> **What the task asks**: Your answer should consist of the lines holding "other", copied from the material below.
═════ Excerpted records
(* ===== verification/Constants.v ===== *)
(** * Constants: src/constants.go and the resource names of src/runtime_contract.go

    Names are those of the source; [Local]-style lower-case Go identifiers keep
    their spelling. *)

From S2P Require Import Prelude.

Definition pluginName : string := "rabbitmq".
Definition pluginVersion : string := "v1.6.3".
Definition pluginDescription : string := "RabbitMQ message queue plugin for Lynx framework".
Definition confPrefix : string := "lynx.rabbitmq".

Definition defaultDialTimeout : string := "3s".
Definition defaultHeartbeat : string := "30s".
Definition defaultPublishTimeout : string := "3s".
Definition defaultRetryBackoff : string := "100ms".
Definition defaultMaxRetries : Z := 3.
Definition defaultPrefetchCount : Z := 1.
Definition defaultMaxConcurrency : Z := 1.
Definition defaultChannelPoolSize : Z := 10.
Definition defaultVirtualHost : string := "/".

Definition ExchangeTypeDirect : string := "direct".
Definition ExchangeTypeFanout : string := "fanout".
Definition ExchangeTypeTopic : string := "topic".
Definition ExchangeTypeHeaders : string := "headers".

Definition defaultExchange : string := "lynx.exchange".
Definition defaultQueue : string := "lynx.queue".
Definition defaultConsumer : string := "lynx.consumer".

Definition sharedPluginResourceName : string := pluginName +:+ ".plugin".
Definition sharedReadinessResourceName : string := pluginName +:+ ".readiness".
Definition sharedHealthResourceName : string := pluginName +:+ ".health".
Definition privateReadinessResourceName : string := "readiness".
Definition privateHealthResourceName : string := "health".
Inductive step (s : sys) : sys → Prop :=
| step_start i :
    threads s !! i = Some StartLock →
    step s (mkSys (snd (Start (cm s))) (panicked s) (calls s)
              (<[i:=Finished]> (threads s) ++ match fst (Start (cm s)) with Some _ => [WaitNotify None] | None => [] end))
(* select of watchConnection: broker closed the connection with an error *)
| step_notify_error i :
    threads s !! i = Some (WaitNotify (Some true)) → step s (move s i MarkDown)
(* notify channel closed, or nil error received *)
| step_notify_closed i :
    threads s !! i = Some (WaitNotify (Some false)) → step s (move s i Finished)
| step_watch_stop i ev :
    threads s !! i = Some (WaitNotify ev) → stopChan (cm s) = true → step s (move s i Finished)
| step_mark_down i :
    threads s !! i = Some MarkDown →
    step s (move (with_cm (set_connected false (cm s)) s) i (LoopHead initialBackoff))
| step_head_stop i b :
    threads s !! i = Some (LoopHead b) → stopChan (cm s) = true → step s (move s i Finished)
| step_head_default i b :
    threads s !! i = Some (LoopHead b) → stopChan (cm s) = false →
    step s (mkSys (cm s) (panicked s) (S (calls s)) (<[i:=Calling b]> (threads s)))
| step_call_ok i b :
    threads s !! i = Some (Calling b) → step s (move s i MarkUp)
| step_call_err i b :
    threads s !! i = Some (Calling b) → step s (move s i (Waiting b false))
| step_mark_up i :
    threads s !! i = Some MarkUp →
    step s (move (with_cm (set_connected true (cm s)) s) i Respawn)
| step_respawn i :
    threads s !! i = Some Respawn →
    step s (mkSys (cm s) (panicked s) (calls s) (<[i:=Finished]> (threads s) ++ [WaitNotify None]))
| step_wait_stop i b fired :
    threads s !! i = Some (Waiting b fired) → stopChan (cm s) = true → step s (move s i Finished)
| step_wait_timer i b :
    threads s !! i = Some (Waiting b true) → step s (move s i (LoopHead (nextBackoff b)))
| step_stop_lock i :
    threads s !! i = Some StopLock →
    step s (move (with_cm (snd (stop_section (cm s))) s) i
              (if fst (stop_section (cm s)) then StopSelect else Finished))
| step_stop_select i :
    threads s !! i = Some StopSelect → step s (move s i (if stopChan (cm s) then Finished else StopClose))
| step_stop_close i c' :
    threads s !! i = Some StopClose → close_stopChan (cm s) = Done c' →
    step s (move (with_cm c' s) i Finished)
| step_stop_close_panics i :
    threads s !! i = Some StopClose → close_stopChan (cm s) = Panicked →
    step s (mkSys (cm s) true (calls s) (<[i:=Finished]> (threads s)))
| step_force_read i :
    threads s !! i = Some ForceRead → is_Some (reconnect (cm s)) → step s (move s i ForceDown)
| step_force_flip i :
    threads s !! i = Some ForceRead → reconnect (cm s) = None →
    step s (move (with_cm (set_connected true (set_connected false (cm s))) s) i Finished)
| step_force_down i :
    threads s !! i = Some ForceDown →
    step s (move (with_cm (set_connected false (cm s)) s) i ForceCall)
| step_force_err i :
    threads s !! i = Some ForceCall → step s (move s i Finished)
| step_force_ok i :
    threads s !! i = Some ForceCall → step s (move s i ForceUp)
| step_force_up i :
    threads s !! i = Some ForceUp →
    step s (move (with_cm (set_connected true (cm s)) s) i Finished).

(** What the environment does: the broker reports on the connection of a watcher,
    with an error or without; a timer fires. *)
Inductive event (s : sys) : sys → Prop :=
| event_notify i err :
    threads s !! i = Some (WaitNotify None) → event s (move s i (WaitNotify (Some err)))
| event_timer i b :
    threads s !! i = Some (Waiting b false) → event s (move s i (Waiting b true)).

Definition next (s s' : sys) : Prop := step s s' ∨ event s s'.

Lemma next_step s s' : step s s' → next s s'.
Proof. by left. Qed.

Lemma next_event s s' : event s s' → next s s'.
Proof. by right. Qed.

(** A manager with a reconnect callback and a notify channel wired up, and any
    number of concurrent calls of its methods. *)
Definition initial (fn : option R) (ch : option N) (starts stops forces : nat) : sys :=
  mkSys (mkCM false false false fn ch) false 0
    (replicate starts StartLock ++ replicate stops StopLock ++ replicate forces ForceRead).

(** ** Invariants *)

Definition is_closer (q : pc) : bool := match q with StopSelect | StopClose => true | _ => false end.

(** The delays a watcher can be in. *)
Definition legal_backoff (b : Z) : Prop := ∃ n : nat, b = Z.min (initialBackoff * 2 ^ Z.of_nat n) maxBackoff.

Definition legal_pc (q : pc) : Prop :=
  match q with LoopHead b | Calling b | Waiting b _ => legal_backoff b | _ => True end.

Record cm_inv (s : sys) : Prop := {
  inv_no_panic : panicked s = false;
  inv_close : count is_closer (threads s) + Nat.b2n (stopChan (cm s)) = Nat.b2n (stopped (cm s));
  inv_backoff : Forall legal_pc (threads s);
}.

(** Threads that will not set [connected] again once the channel is closed. *)
Definition quiet (q : pc) : Prop :=
  match q with
  | StartLock | Calling _ | MarkUp | ForceRead | ForceDown | ForceCall | ForceUp => False
  | _ => True
  end.

Definition quiet_stopped (s : sys) : Prop :=
  stopChan (cm s) = true ∧ connected (cm s) = false ∧ Forall quiet (threads s).

(** Thread [i] is a call of [Stop]; once past its critical section the manager is stopped. *)
Definition stop_call (i : nat) (s : sys) : Prop :=
  ∃ q, threads s !! i = Some q ∧
    (q = StopLock ∨ (q = StopSelect ∨ q = StopClose ∨ q = Finished) ∧ stopped (cm s) = true).

(** Steps a thread can still take when the channel is closed, its successors included. *)
Definition weight (q : pc) : nat :=
  match q with
  | StartLock => 5
  | WaitNotify ev => match ev with None => 4 | Some _ => 3 end
  | MarkDown => 2 | LoopHead _ => 1 | Calling _ => 7 | MarkUp => 6 | Respawn => 5
  | Waiting _ fired => if fired : bool then 2 else 3
  | StopLock => 3 | StopSelect => 2 | StopClose => 1
  | ForceRead => 4 | ForceDown => 3 | ForceCall => 2 | ForceUp => 1
  | Finished => 0
  end.

(** ** Lemmas *)

Lemma initialBackoff_lt_max : (0 < initialBackoff < maxBackoff)%Z.
Proof. unfold initialBackoff, maxBackoff, Millisecond, Second. lia. Qed.

Lemma cm_nextBackoff_min b : (0 ≤ b ≤ maxBackoff)%Z → nextBackoff b = Z.min (2 * b) maxBackoff.
Proof.
  intros Hb. unfold nextBackoff. rewrite wrap64_id.
  - case_bool_decide; lia.
  - unfold int64, maxBackoff, Second, two63 in *. lia.
Qed.

Lemma pow2_pos n : (0 < 2 ^ Z.of_nat n)%Z.
Proof. apply Z.pow_pos_nonneg; lia. Qed.

Lemma legal_backoff_next b : legal_backoff b → legal_backoff (nextBackoff b).
Proof.
  intros [n ->]. exists (S n). pose proof initialBackoff_lt_max. pose proof (pow2_pos n).
  rewrite cm_nextBackoff_min by nia.
  rewrite Nat2Z.inj_succ, Z.pow_succ_r by lia. nia.
Qed.

Lemma legal_backoff_initial : legal_backoff initialBackoff.
Proof. exists 0. pose proof initialBackoff_lt_max. cbn. lia. Qed.

Lemma iter_nextBackoff n :
  Nat.iter n nextBackoff initialBackoff = Z.min (initialBackoff * 2 ^ Z.of_nat n) maxBackoff.
Proof.
  pose proof initialBackoff_lt_max. induction n as [|n IH]; [cbn; lia|].
  cbn [Nat.iter nat_rect]. change (nat_rect _ _ _ n) with (Nat.iter n nextBackoff initialBackoff).
  rewrite IH. pose proof (pow2_pos n). rewrite cm_nextBackoff_min by nia.
  rewrite Nat2Z.inj_succ, Z.pow_succ_r by lia. nia.
Qed.

Lemma Forall_move (Q : pc → Prop) th i q : Forall Q th → Q q → Forall Q (<[i:=q]> th).
Proof. intros. by apply Forall_insert. Qed.

Lemma cm_initial_inv fn ch n1 n2 n3 : cm_inv (initial fn ch n1 n2 n3).
Proof.
  split; cbn; [done| |].
  - rewrite !count_app, !count_replicate. done.
  - rewrite !Forall_app. repeat split; by apply Forall_replicate.
Qed.

Lemma Forall_lookup' (Q : pc → Prop) th i q : Forall Q th → th !! i = Some q → Q q.
Proof. intros H. by apply (Forall_lookup_1 Q th i q H). Qed.

(** Case analysis on a step or an event, with the manager's flags made explicit. *)
Ltac step_cases Hstep :=
  (match type of Hstep with next _ _ => destruct Hstep as [Hstep|Hstep] | _ => idtac end);
  inversion Hstep; subst; clear Hstep; cbn in *; unfold close_stopChan in *; cbn in *;
  repeat match goal with |- context [ match ?x with Some _ => _ | None => _ end ] => destruct x end.

Lemma cm_step_inv s s' : cm_inv s → next s s' → cm_inv s'.
Proof.
  destruct s as [[co sc st re cn] pk ca th]. intros [Hp Hc Hb] Hstep. cbn in *. subst.
  step_cases Hstep;
    match goal with H : th !! _ = Some _ |- _ =>
      pose proof (Forall_lookup' _ _ _ _ Hb H); pose proof (count_lookup is_closer _ _ _ H) end;
    destruct sc, st; cbn in *; simplify_eq; try lia;
    (split; cbn;
     [ lia || done
     | rewrite ?count_app; count_moved; rewrite ?count_cons, ?count_nil; cbn; lia
     | rewrite ?Forall_app; repeat split; try apply Forall_move; repeat constructor; cbn;
       auto using legal_backoff_next, legal_backoff_initial ]).
Qed.

Lemma cm_reachable_inv fn ch n1 n2 n3 s : rtc next (initial fn ch n1 n2 n3) s → cm_inv s.
Proof. intros Hr. by apply (rtc_invariant next cm_inv cm_step_inv _ _ Hr), cm_initial_inv. Qed.

Lemma quiet_next s s' : quiet_stopped s → next s s' → quiet_stopped s'.
Proof.
  destruct s as [[co sc st re cn] pk ca th]. intros (Hc & Hf & Hq) Hstep. cbn in *. subst.
  step_cases Hstep;
    match goal with H : th !! _ = Some _ |- _ => pose proof (Forall_lookup' _ _ _ _ Hq H) end; cbn in *; try done;
    try destruct st; repeat split; cbn; rewrite ?Forall_app; repeat split; try apply Forall_move; repeat constructor; done.
Qed.

Lemma lookup_move_app (th ext : list pc) i j q q' qi :
  th !! j = Some q → th !! i = Some qi →
  (<[j:=q']> th ++ ext) !! i = Some (if decide (i = j) then q' else qi).
Proof.
  intros Hj Hi. rewrite lookup_app_l by (rewrite length_insert; by eapply lookup_lt_Some).
  destruct (decide (i = j)) as [->|Hne].
  - apply list_lookup_insert_eq. by eapply lookup_lt_Some.
  - by rewrite list_lookup_insert_ne.
Qed.

Lemma stop_call_next i s s' : stop_call i s → next s s' → stop_call i s'.
Proof.
  destruct s as [[co sc st re cn] pk ca th]. intros (q & Hi & Hq) Hstep. cbn in *.
  step_cases Hstep;
    match goal with H : th !! ?j = Some _ |- stop_call _ ?x =>
      let l := eval cbn in (threads x) in
      match l with
      | <[j:=?q']> th ++ ?e => pose proof (lookup_move_app th e i j _ q' q H Hi) as Hl
      | <[j:=?q']> th => pose proof (lookup_move_app th [] i j _ q' q H Hi) as Hl; rewrite app_nil_r in Hl
      end;
      eexists; split; [exact Hl|]; clear Hl; destruct (decide (i = j)) as [->|]
    end; cbn; simplify_eq; try destruct st; try destruct sc; cbn in *; naive_solver.
Qed.
(* ===== verification/Env.v ===== *)
(** * The environment of the plugin

    Everything the plugin calls that is not under src/: the AMQP client library
    (github.com/rabbitmq/amqp091-go), the Lynx runtime (plugins.Runtime and
    plugins.BasePlugin), the configuration source (kratos config), user callbacks,
    the clock, contexts and the iteration order of Go maps.  Each call is an event
    of the family [E], indexed by the type of its answer; an environment is a state
    type with a handler for the events.  Nothing is assumed about the answers
    unless a theorem says so.  [logged] turns any environment into one that records
    every call with its answer, so that statements about which calls are made, and
    in which order, are ordinary statements about the log. *)

From S2P Require Import Prelude Errors Config Metrics.

(** The types of other packages, opaque to the plugin.
    - [PubRest]: the fields of amqp.Publishing the plugin only copies;
    - [Handler]: values of type MessageHandler;
    - [Operation]: values of type func() error given to the retry handler; a
      panicking operation is not an answer of the environment. *)
Class Types : Type := {
  Connection : Type;
  Channel : Type;
  NotifyChan : Type;
  Deliveries : Type;
  Delivery : Type;
  PubRest : Type;
  zeroRest : PubRest;
  Handler : Type;
  Operation : Type;
  Runtime : Type;
  #[global] types_dpb :: DurationPB;
}.

(** context.Context values: the background context is never cancelled. *)
Inductive Context_ : Type :=
| Background
| Derived (id : N).

Section env.
Context `{TY : Types}.

(** amqp.Config as the plugin fills it; [TLSClientConfig] by its MinVersion. *)
Record AmqpConfig : Type := mkAmqpConfig {
  Vhost : string;
  HeartbeatInterval : Z;
  Locale : string;
  DialTimeoutOpt : Z;
  TLSMinVersion : option Z;
}.

Definition VersionTLS12 : Z := 771.

(** amqp.Publishing. *)
Record Publishing : Type := mkPublishing {
  ContentType : string;
  DeliveryMode : Z;
  Timestamp : Time;
  Body : string;
  pubRest : PubRest;
}.

Definition Persistent : Z := 2.

(** What is registered with the runtime. *)
Inductive resource : Type :=
| ResClient | ResConfig (cfg : RabbitMQ) | ResConnection (c : Connection)
| ResProducers | ResConsumers | ResConnectionManager | ResHealthChecker | ResRetryHandler | ResMetrics
| ResBool (b : bool).

(** Errors made by the AMQP library: values of other packages, by identity and
    text, whose Error method returns. *)
Record foreign_error : Type := mkForeign { f_id : N; f_text : string }.

Definition as_error (e : foreign_error) : error := Foreign (f_id e) (f_text e).

(** What a user callback does: return an error value or panic; the recovered
    value and the stack are given as they print. *)
Inductive handler_result : Type :=
| HReturn (err : option error)
| HPanic (rec stack : string).

Inductive E : Type → Type :=
(* Go runtime *)
| ENow : E Time
| ECtxErr (id : N) : E (option error)
| ECtxTimer (id : N) (d : Z) : E (option error)
| ETimer (d : Z) : E unit
| EMapOrder (keys : list string) : E (list string)
(* amqp *)
| EDialConfig (url : string) (cfg : AmqpConfig) : E (Connection + foreign_error)
| EIsClosed (c : Connection) : E bool
| EChannel (c : Connection) : E (Channel + foreign_error)
| EConnClose (c : Connection) : E (option foreign_error)
| ENotifyClose (c : Connection) : E NotifyChan
| EExchangeDeclare (ch : Channel) (name kind : string) (durable autoDelete internal noWait : bool) : E (option foreign_error)
| EConfirm (ch : Channel) (noWait : bool) : E (option foreign_error)
| EQos (ch : Channel) (prefetchCount prefetchSize : Z) (global : bool) : E (option foreign_error)
| EQueueDeclare (ch : Channel) (name : string) (durable autoDelete exclusive noWait : bool)
    (args : option (gmap string string)) : E (option foreign_error)
| EChClose (ch : Channel) : E (option foreign_error)
| EPublish (ch : Channel) (ctx : Context_) (exchange key : string) (mandatory immediate : bool) (msg : Publishing) : E (option foreign_error)
| EConsume (ch : Channel) (ctx : Context_) (queue consumer : string) (autoAck exclusive noLocal noWait : bool) : E (Deliveries + foreign_error)
| EAck (d : Delivery) (multiple : bool) : E (option foreign_error)
| ENack (d : Delivery) (multiple requeue : bool) : E (option foreign_error)
(* user code *)
| EHandler (h : Handler) (ctx : Context_) (d : Delivery) : E handler_result
| EOperation (o : Operation) : E (option error)
(* lynx runtime, kratos config *)
| EBaseInitialize (rt : option Runtime) : E (option error)
| EGetConfig (rt : Runtime) : E bool
| EScan (rt : Runtime) (key : string) (cfg : RabbitMQ) : E (RabbitMQ * option error)
| ERegisterShared (rt : Runtime) (name : string) (v : resource) : E (option error)
| ERegisterPrivate (rt : Runtime) (name : string) (v : resource) : E (option error).

(** An environment: a state and a handler of the calls. *)
Class Env (W : Type) : Type := {
  handle : ∀ {A}, E A → W → A * W;
}.

(** The monads a goroutine can make calls from. *)
Class Calls (M : Type → Type) : Type := call : ∀ {A}, E A → M A.

#[global] Instance GoM_call {W} `{Env W} : Calls (GoM W) := λ A e w, Done (handle e w).

(** [ctx.Err()], which is also what a select on [ctx.Done()] with a default sees. *)
Definition ctx_Err {M} `{!MRet M, !Calls M} (ctx : Context_) : M (option error) :=
  match ctx with
  | Background => mret None
  | Derived id => call (ECtxErr id)
  end.

(** [select] between [ctx.Done()] and a timer of duration [d]: [Some e] when the
    context won, with [e] its [Err()]. *)
Definition select_done_or_timer {M} `{!MRet M, !MBind M, !Calls M} (ctx : Context_) (d : Z) : M (option error) :=
  match ctx with
  | Background => call (ETimer d) ;; mret None
  | Derived id => call (ECtxTimer id d)
  end.

(** The order in which [range] visits a map: any permutation of the keys. *)
Definition range_keys {M} `{!MRet M, !MBind M, !Calls M} {A} (m : gmap string A) : M (list string) :=
  let keys := (map_to_list m).*1 in
  order ← call (EMapOrder keys);
  mret (if bool_decide (order ≡ₚ keys) then order else keys).

(** ** Recording the calls *)

Record entry : Type := mkEntry { entry_type : Type; entry_call : E entry_type; entry_answer : entry_type }.

#[global] Instance logged {W} `{Env W} : Env (W * list entry) := {
  handle A e s := let '(a, w') := handle e (fst s) in (a, (w', snd s ++ [mkEntry A e a]));
}.

(** Classification of the calls, for statements about logs. *)

(** Calls that reach the broker or the network. *)
Definition network_call {A} (e : E A) : bool :=
  match e with
  | EDialConfig _ _ | EChannel _ | EConnClose _ | EExchangeDeclare _ _ _ _ _ _ _ | EConfirm _ _
  | EQos _ _ _ _ | EQueueDeclare _ _ _ _ _ _ _ | EChClose _ | EPublish _ _ _ _ _ _ _
  | EConsume _ _ _ _ _ _ _ _ | EAck _ _ | ENack _ _ _ => true
  | _ => false
  end.

Definition is_network (e : entry) : bool := network_call (entry_call e).

(** The channel an entry opened. *)
Definition opened (e : entry) : list Channel :=
  match e with
  | mkEntry _ c a =>
      match c in E A return A → list Channel with
      | EChannel _ => λ a, match a with inl ch => [ch] | inr _ => [] end
      | _ => λ _, []
      end a
  end.

(** The channel an entry closed. *)
Definition closed_channel (e : entry) : list Channel :=
  match e with
  | mkEntry _ c _ => match c with EChClose ch => [ch] | _ => [] end
  end.

(** The connection an entry opened, and the one it closed. *)
Definition dialed (e : entry) : list Connection :=
  match e with
  | mkEntry _ c a =>
      match c in E A return A → list Connection with
      | EDialConfig _ _ => λ a, match a with inl conn => [conn] | inr _ => [] end
      | _ => λ _, []
      end a
  end.

(** The URL an entry dials, with success or not. *)
Definition dial_attempt (e : entry) : list string :=
  match e with
  | mkEntry _ c _ => match c with EDialConfig url _ => [url] | _ => [] end
  end.

Definition closed_connection (e : entry) : list Connection :=
  match e with
  | mkEntry _ c _ => match c with EConnClose conn => [conn] | _ => [] end
  end.

(** Registrations with the runtime, in order: shared?, name, value. *)
Definition registration (e : entry) : list (bool * string * resource) :=
  match e with
  | mkEntry _ c _ =>
      match c with
      | ERegisterShared _ n v => [(true, n, v)]
      | ERegisterPrivate _ n v => [(false, n, v)]
      | _ => []
      end
  end.

(** Acknowledgements sent for a delivery: [inl d] an ack, [inr (d, requeue)] a nack. *)
Definition settlement (e : entry) : list (Delivery + Delivery * bool) :=
  match e with
  | mkEntry _ c _ =>
      match c with
      | EAck d _ => [inl d]
      | ENack d _ requeue => [inr (d, requeue)]
      | _ => []
      end
  end.

End env.

#[global] Arguments range_keys : simpl never.

(** Resolve an environment only when its state type is known. *)
#[global] Hint Mode Env - ! : typeclass_instances.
══════════
> **Reply**:
(** The types of other packages, opaque to the plugin.
(** Errors made by the AMQP library: values of other packages, by identity and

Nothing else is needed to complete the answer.